*Try it:* Please retype the records below exactly, from the first line down to and including the line with "seq <= U64_MAX -> ts <= U64_MAX ->".

*Raw data:*
(* ===== verification/FileJournalScenarios.v ===== *)
(** * Scenarios for the file journal

    A small codec: cancel events only, the id in unary, a checksum that adds
    the bytes up. *)

From S2P Require Import Prelude Types PriceLevel PriceLevelFifo OrderQuantity Fees Stp Clock Cache Risk OrderState Reject SkipMap Book WireFraming Matching Modifications MassCancel Operations Replay FileJournal FileJournalProps SegmentIterator.
From stdpp Require Import sorting strings.
Local Open Scope N_scope.

Abbreviation Event := (SequencerEvent unit).

Definition cancel_event (seq ts id : N) : Event :=
  {| sequence_num := seq; timestamp_ns := ts; command := Replay.CancelOrder id; event_result := OrderCancelled id |}.

Definition tiny_to_vec (e : Event) : Result string (list N) :=
  match command e, event_result e with
  | Replay.CancelOrder id, OrderCancelled id' =>
      if (id =? id') && (sequence_num e <=? U64_MAX) && (timestamp_ns e <=? U64_MAX) then
        Ok (to_le_bytes 8 (sequence_num e) ++ to_le_bytes 8 (timestamp_ns e) ++ replicate (N.to_nat id) 7)
      else Err "out of range"
  | _, _ => Err "not a cancel"
  end.

Definition tiny_from_slice (bytes : list N) : Result string Event :=
  Ok (cancel_event (from_le_bytes (take 8 bytes)) (from_le_bytes (take 8 (drop 8 bytes)))
        (lenN (drop 16 bytes))).

#[local] Instance tiny_codec : JournalCodec Event := {|
  to_vec := tiny_to_vec;
  from_slice := tiny_from_slice;
  crc32 bytes := sumN (fun b => b) bytes mod (U32_MAX + 1);
|}.

Lemma from_to_u64 n : n <= U64_MAX -> from_le_bytes (to_le_bytes 8 n) = n.
Proof. intros H. apply from_to_le. change (256 ^ N.of_nat 8) with (U64_MAX + 1). lia. Qed.

Lemma tiny_roundtrip seq ts id :
  seq <= U64_MAX -> ts <= U64_MAX ->
  tiny_from_slice (to_le_bytes 8 seq ++ to_le_bytes 8 ts ++ replicate (N.to_nat id) 7) = Ok (cancel_event seq ts id).
Proof.
  intros Hs Ht. unfold tiny_from_slice. rewrite take_app_length' by (by rewrite length_to_le).
  rewrite drop_app_length' by (by rewrite length_to_le). rewrite take_app_length' by (by rewrite length_to_le).
  rewrite (app_assoc (to_le_bytes 8 seq)), drop_app_length' by (by rewrite length_app, !length_to_le).
  rewrite !from_to_u64 by done. unfold lenN. by rewrite length_replicate, N2Nat.id.
Qed.

#[local] Instance tiny_laws : JournalCodecLaws Event.
Proof.
  split.
  - intros [seq ts c r] bytes. simpl. unfold tiny_to_vec. simpl.
    destruct c; try discriminate; destruct r; try discriminate.
    destruct (N.eqb_spec id order_id) as [<-|]; [|discriminate]. destruct (N.leb_spec seq U64_MAX); [|discriminate].
    destruct (N.leb_spec ts U64_MAX); [|discriminate]. intros [= <-]. by apply tiny_roundtrip.
  - intros bytes. simpl. pose proof (N.mod_lt (sumN (fun b => b) bytes) (U32_MAX + 1) ltac:(lia)). lia.
Qed.

Definition entry_bytes (e : Event) : list N := match encode_entry e with Ok bytes => bytes | Err _ => [] end.

(** Entries of 44, 44 and 54 bytes: a segment of 100 holds two of them. *)
Definition three : list Event := [cancel_event 0 5 4; cancel_event 1 6 4; cancel_event 2 7 14].

Lemma three_fit : Forall (fits 100) three.
Proof. repeat constructor; eexists; split_and!; try reflexivity; vm_compute; discriminate. Qed.

Lemma three_increasing : increasing three.
Proof. repeat constructor. Qed.

Lemma file_journal_refines_witness :
  exists j, append_all three (open_with_segment_size ∅ ∅ 100) = (Ok tt, j) /\
    list_segments (dir j) = [0; 2] /\ same_journal j three /\
    same_journal (open_with_segment_size (dir j) (archived j) 100) three.
Proof.
  assert (Hs : list_segments (dir (append_all three (open_with_segment_size ∅ ∅ 100)).2) = [0; 2])
    by (vm_compute; reflexivity).
  destruct (file_journal_refines 100 100 three ltac:(vm_compute; discriminate) three_increasing three_fit)
    as (j & E & H1 & _ & H2 & _).
  exists j. rewrite E in Hs. split_and!; [exact E|exact Hs|exact H1|exact H2].
Defined.

(** ** Crashes *)

Definition first : Event := cancel_event 0 5 4.
Definition second : Event := cancel_event 1 6 4.
Definition second_long : Event := cancel_event 1 6 30.
Definition journal1 : FileJournal := (append_all [first] (open_with_segment_size ∅ ∅ 200)).2.

(** The crash leaves the entry [bytes] with its last byte damaged. *)
Definition torn_entry (e : Event) : list N := take (length (entry_bytes e) - 1) (entry_bytes e) ++ [255].
Definition crash (torn_bytes : list N) : gmap N (list N) :=
  <[writer_path journal1 :=
      take (N.to_nat (write_pos journal1)) (segment_bytes (writer_path journal1) (dir journal1)) ++
      torn_bytes ++ replicate (156 - length torn_bytes) 0]> (dir journal1).
Definition after_crash (torn_bytes : list N) : FileJournal := open_with_segment_size (crash torn_bytes) ∅ 200.

Lemma torn_tail_recovered_witness :
  last_sequence (after_crash (torn_entry second)) = Some 0 /\
  exists j', fj_append second (after_crash (torn_entry second)) = (Ok tt, j') /\
    same_journal j' [first; second] /\ verify_integrity j' = Ok tt.
Proof.
  assert (E : append_all [first] (open_with_segment_size ∅ ∅ 200) = (Ok tt, journal1)).
  { unfold journal1. assert (Hok : (append_all [first] (open_with_segment_size ∅ ∅ 200)).1 = Ok tt) by (vm_compute; reflexivity).
    destruct (append_all [first] (open_with_segment_size ∅ ∅ 200)) as [r j]. simpl in *. by rewrite Hok. }
  refine (torn_tail_recovered 200 [first] journal1 _ _ second (entry_bytes second) (torn_entry second)
    (156 - length (torn_entry second)) _ _ _ E eq_refl _ eq_refl _ _ _).
  - vm_compute. discriminate.
  - repeat constructor.
  - repeat constructor. eexists. split_and!; try reflexivity; vm_compute; discriminate.
  - vm_compute. reflexivity.
  - split_and!; [vm_compute; reflexivity|vm_compute; discriminate..].
  - vm_compute. discriminate.
  - vm_compute. discriminate.
Defined.

(** A torn tail longer than the next entry survives.  The reopen does
    not clear the damaged bytes: until something is appended, reading the
    reopened journal yields a corrupt entry; and after a shorter entry has
    been written over the start of a longer torn one, the rest of it still
    follows, so the integrity check fails on a journal whose every
    acknowledged entry is intact. *)
Theorem torn_tail_residue :
  let j := after_crash (torn_entry second_long) in
  let j' := (fj_append second j).2 in
  last_sequence j = Some 0 /\
  existsb (fun item => negb (is_ok item)) (fj_entries j 0) = true /\
  (fj_append second j).1 = Ok tt /\
  is_ok (verify_integrity j') = false.
Proof. vm_compute. split_and!; reflexivity. Qed.

(** A fresh segment hides the last sequence.  An event too large for a
    segment is refused, but only after a new segment was made for it; when
    the journal is then reopened its last sequence is unknown, although the
    events appended before are all there to be read. *)
Theorem refused_append_hides_last_sequence :
  let j := (fj_append (cancel_event 1 6 300) journal1).2 in
  let reopened := open_with_segment_size (dir j) (archived j) 200 in
  is_ok (fj_append (cancel_event 1 6 300) journal1).1 = false /\
  last_sequence j = Some 0 /\ last_sequence reopened = None /\
  (fun item => match item with Ok entry => Some (sequence_num (je_event entry)) | Err _ => None end)
    <$> fj_entries reopened 0 = [Some 0].
Proof. vm_compute. split_and!; reflexivity. Qed.

(** ** Reading while files come and go *)

Definition journal3 : FileJournal := (append_all three (open_with_segment_size ∅ ∅ 100)).2.

Lemma segment_iterator_exact_witness :
  collect_items "not found" 4 300 (dir journal3) (read_from_iter journal3 1) =
  Some (fj_entries journal3 1).
Proof.
  apply segment_iterator_exact.
  - apply Nat.ltb_lt. vm_compute. reflexivity.
  - apply Nat.ltb_lt. vm_compute. reflexivity.
Defined.

(** The sequence an item carries; [None] for an error. *)
Definition item_seq (x : Item (T := unit)) : option N :=
  match x with Ok entry => Some (sequence_num (je_event entry)) | Err _ => None end.

(** An archive pass while a reader is at work.  The reader has read the first
    entry when the first two segments are archived: it goes on with its
    mapped segment, reports that the second one is gone, and then yields the
    entries of the first again before it goes on to the third. *)
Definition journal4 : FileJournal := (append_all (three ++ [cancel_event 3 8 14]) (open_with_segment_size ∅ ∅ 100)).2.
Definition archived4 : gmap N (list N) := dir (archive_segments_before 3 journal4).2.

Theorem archived_segment_repeats :
  list_segments (dir journal4) = [0; 2; 3] /\ list_segments archived4 = [3] /\
  match si_next "not found" 300 (dir journal4) (read_from_iter journal4 0) with
  | Some (Some item, it) =>
      item_seq item :: match collect_items "not found" 9 300 archived4 it with
                       | Some items => item_seq <$> items
                       | None => []
                       end
  | _ => []
  end = [Some 0; Some 1; None; Some 0; Some 1; Some 3].
Proof. vm_compute. split_and!; reflexivity. Qed.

*Task answer:*
(* ===== verification/FileJournalScenarios.v ===== *)
(** * Scenarios for the file journal

    A small codec: cancel events only, the id in unary, a checksum that adds
    the bytes up. *)

From S2P Require Import Prelude Types PriceLevel PriceLevelFifo OrderQuantity Fees Stp Clock Cache Risk OrderState Reject SkipMap Book WireFraming Matching Modifications MassCancel Operations Replay FileJournal FileJournalProps SegmentIterator.
From stdpp Require Import sorting strings.
Local Open Scope N_scope.

Abbreviation Event := (SequencerEvent unit).

Definition cancel_event (seq ts id : N) : Event :=
  {| sequence_num := seq; timestamp_ns := ts; command := Replay.CancelOrder id; event_result := OrderCancelled id |}.

Definition tiny_to_vec (e : Event) : Result string (list N) :=
  match command e, event_result e with
  | Replay.CancelOrder id, OrderCancelled id' =>
      if (id =? id') && (sequence_num e <=? U64_MAX) && (timestamp_ns e <=? U64_MAX) then
        Ok (to_le_bytes 8 (sequence_num e) ++ to_le_bytes 8 (timestamp_ns e) ++ replicate (N.to_nat id) 7)
      else Err "out of range"
  | _, _ => Err "not a cancel"
  end.

Definition tiny_from_slice (bytes : list N) : Result string Event :=
  Ok (cancel_event (from_le_bytes (take 8 bytes)) (from_le_bytes (take 8 (drop 8 bytes)))
        (lenN (drop 16 bytes))).

#[local] Instance tiny_codec : JournalCodec Event := {|
  to_vec := tiny_to_vec;
  from_slice := tiny_from_slice;
  crc32 bytes := sumN (fun b => b) bytes mod (U32_MAX + 1);
|}.

Lemma from_to_u64 n : n <= U64_MAX -> from_le_bytes (to_le_bytes 8 n) = n.
Proof. intros H. apply from_to_le. change (256 ^ N.of_nat 8) with (U64_MAX + 1). lia. Qed.

Lemma tiny_roundtrip seq ts id :
  seq <= U64_MAX -> ts <= U64_MAX ->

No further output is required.